Au regard des trois principes de base des lois scolaires laïques de la fin du 19e siècle, laïcité des programmes, des locaux et des personnels, la situation qui prévaut aujourd’hui en Alsace et en Moselle est à l’exact opposé de ce qui fonde la laïcité historique. Malgré le profond recul des croyances et des pratiques religieuses enregistré au cours de la seconde moitié du 20e siècle, notamment au cours des dernières décennies, les cultes reconnus disposent toujours de privilèges publics considérables à travers un statut des cultes et un statut scolaire non laïques. Des cours de religion confessionnelle sont assurés au sein de l’enseignement public et les familles indifférentes au religieux, agnostiques ou athées, de même que celles qui se reconnaissent dans d’autres religions, sont obligées de solliciter une dérogation pour leurs enfants5. Ces statuts d’exception, et plus particulièrement le statut scolaire tiennent bien sûr à l’histoire spécifique des trois départements de l’Est. Ces départements furent allemands pendant un demi-siècle (de 1871 à 1918, puis à nouveau brièvement, mais avec de toutes autres caractéristiques de 1940 à 19446).

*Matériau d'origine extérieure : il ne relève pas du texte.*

(** [dispatch] over transports of which the listeners' calls all return
    and keep [I]: every listener is called once, in order, each call
    reading the clock once. *)
Lemma dispatch_returns (I : T -> Prop) (logger : Logger) (callerInfo : option string)
    (level : string) (args : list JsValue) (l : list Transport) :
  (forall t f a ts,
      In t l -> method t level = Some f -> I ts ->
      returned (fst (f a ts)) = true /\ I (snd (f a ts))) ->
  forall st : State T,
    I (transportState st) ->
    let r := dispatch toISOString method logger callerInfo level args l st in
    fst r = Ret tt
    /\ calls (snd r)
       = calls st
         ++ expected_calls toISOString logger callerInfo level args
              (listeners method level l) (clock st)
    /\ clock (snd r) = (clock st + List.length (listeners method level l))%nat
    /\ _globalTransports (snd r) = _globalTransports st
    /\ _globalOptions (snd r) = _globalOptions st
    /\ I (transportState (snd r)).
Proof.
  induction l as [|t rest IH]; intros Hret st HI.
  - simpl. rewrite app_nil_r, Nat.add_0_r. repeat split; auto.
  - cbn [dispatch listeners filter].
    destruct (method t level) as [f|] eqn:Hm.
    + pose proof (Hret t f
                    (logPrefixes (toISOString (clock st)) logger callerInfo ++ args)
                    (transportState st) (or_introl eq_refl) Hm HI) as [Hr HI'].
      destruct (f _ (transportState st)) as [[[]|e] ts']; [|discriminate].
      match goal with |- context [dispatch _ _ _ _ _ _ rest ?st1] =>
        destruct (IH (fun t' f' a ts Hin => Hret t' f' a ts (or_intror Hin)) st1 HI')
          as (A & B & C & D & E & F) end.
      cbn zeta in *. rewrite A, B, C, D, E.
      cbn [calls clock _globalTransports _globalOptions expected_calls List.length].
      rewrite <- app_assoc. repeat split; try reflexivity; try exact F.
      unfold listeners. lia.
    + apply (IH (fun t' f' a ts Hin => Hret t' f' a ts (or_intror Hin)) st HI).
Qed.

(** [dispatch] stops at the first listener whose call raises. *)
Lemma dispatch_raises (logger : Logger) (callerInfo : option string)
    (level : string) (args : list JsValue) (pre post : list Transport)
    (t : Transport) (f : list JsValue -> T -> Outcome unit * T) (e : JsValue) :
  (forall t' f' a ts,
      In t' pre -> method t' level = Some f' -> returned (fst (f' a ts)) = true) ->
  method t level = Some f ->
  (forall a ts, fst (f a ts) = Throw e) ->
  forall st : State T,
    let r := dispatch toISOString method logger callerInfo level args
               (pre ++ t :: post) st in
    fst r = Throw e
    /\ calls (snd r)
       = calls st
         ++ expected_calls toISOString logger callerInfo level args
              (listeners method level pre ++ [t]) (clock st).
Proof.
  intros Hret Hm Hf. induction pre as [|t' pre IH]; intros st.
  - cbn [app dispatch listeners filter]. rewrite Hm.
    specialize (Hf (logPrefixes (toISOString (clock st)) logger callerInfo ++ args)
                  (transportState st)).
    destruct (f _ (transportState st)) as [r ts']. simpl in Hf. subst r.
    simpl. auto.
  - cbn [app dispatch listeners filter].
    destruct (method t' level) as [f'|] eqn:Hm'.
    + pose proof (Hret t' f'
                    (logPrefixes (toISOString (clock st)) logger callerInfo ++ args)
                    (transportState st) (or_introl eq_refl) Hm') as Hr.
      destruct (f' _ (transportState st)) as [[[]|e'] ts']; [|discriminate].
      match goal with |- context [dispatch _ _ _ _ _ _ _ ?st1] =>
        destruct (IH (fun t0 f0 a ts Hin => Hret t0 f0 a ts (or_intror Hin)) st1)
          as (A & B) end.
      cbn zeta in *. rewrite A, B. cbn [calls clock app expected_calls].
      rewrite <- app_assoc. auto.
    + apply (IH (fun t0 f0 a ts Hin => Hret t0 f0 a ts (or_intror Hin)) st).
Qed.

Lemma passes_not_less (logger : Logger) (called : string) :
  passes logger called ->
  less_than (lookup levels called) (level logger) = false.
Proof.
  unfold passes, less_than. intros [H|[H|(n & m & H1 & H2 & H3)]].
  - rewrite H. destruct (lookup levels called); reflexivity.
  - rewrite H. reflexivity.
  - rewrite H1, H2. apply Z.ltb_ge. exact H3.
Qed.

End LoggerFacts.

(** X16: a logger drops every call of a level that ranks below its own:
    no transport is called and the clock is not read. The logger's
    level is the one its constructor or [setLevel] looked up. *)
Theorem logger_drops_lower_levels :
  forall (T : Type) (toISOString : nat -> string)
         (method : LoggerClass.Transport -> string
                   -> option (list JsValue -> T -> Outcome unit * T))
         (caller own called : string) (id : option string)
         (transports : option (list LoggerClass.Transport))
         (options : option LoggerClass.Options) (logger : LoggerClass.Logger)
         (args : list JsValue) (st : LoggerClass.State T) (n m : Z),
    LoggerClass.lookup LoggerClass.levels own = Some n ->
    LoggerClass.lookup LoggerClass.levels called = Some m ->
    m < n ->
    LoggerClass.__log toISOString method caller
      (LoggerClass.constructor own id transports options) called args st
    = (Ret tt, st)
    /\ LoggerClass.__log toISOString method caller
         (LoggerClass.setLevel logger own) called args st
       = (Ret tt, st).
Proof.
  intros T toISOString method caller own called id transports options logger args
         st n m Hn Hm Hlt.
  unfold LoggerClass.__log, LoggerClass.constructor, LoggerClass.setLevel.
  cbn [LoggerClass.level]. rewrite Hn, Hm. cbn [LoggerClass.less_than].
  apply Z.ltb_lt in Hlt. rewrite Hlt. auto.
Qed.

Après 1918, la politique de l’Etat français se caractérisera en Alsace et en Moselle par un mélange d’attentisme et de jacobinisme. Les maladresses, pour le moins, n’ont pas manqué : la pratique de la langue régionale sera brimée et l’ensemble du droit local parfois mis en cause indistinctement. Mais c’est aussi le contexte politique français qui change pendant et après la Première guerre mondiale. Pendant le conflit, la religion patriotique prend appui, en France comme ailleurs, sur les Eglises chrétiennes qui, partout, soutiennent leur Etat national. Après la guerre, en 1921, on assiste en France au rétablissement des relations diplomatiques avec le Vatican, puis, en 1924, à l’accommodement avec les associations cultuelles. Dans ce contexte de réconciliation la droite nationale comme le Cartel des Gauche vont renoncer à étendre les lois laïques françaises aux trois départements de l’Est7. Cette situation se prolongera au lendemain de la Seconde guerre mondiale, alors que l’exigence laïque était réaffirmée par différents secteurs de la société française, y compris par l’Eglise réformée.

Les turbulences de ces décennies (allers-retours entre la France et l’Allemagne, expulsions, expropriations, germanisation et francisation, nazification et destructions massives en 1944-45) et la profonde osmose entre Etat et Eglises expliquent le maintien d’un droit et le développement de pratiques spécifiques. Les principaux particularismes ont cependant fortement reculé au cours des dernières décennies, tant en ce qui concerne la pratique de la langue que la pratique et la croyance religieuse. La confusion des genres a longtemps été un obstacle supplémentaire qui a empêché la revendication laïque d’avoir un écho significatif en Alsace et en Moselle. Ainsi, le Syndicat National des Instituteurs (SNI) épousait le jacobinisme de l’Etat et s’opposait dans un même mouvement à la main-mise des Eglises sur les consciences et à la langue régionale. Il est vrai cependant qu’il relayait le refus massif des instituteurs alsaciens d’enseigner l’allemand alors que 85 % de la population y était au contraire tout à fait favorable8.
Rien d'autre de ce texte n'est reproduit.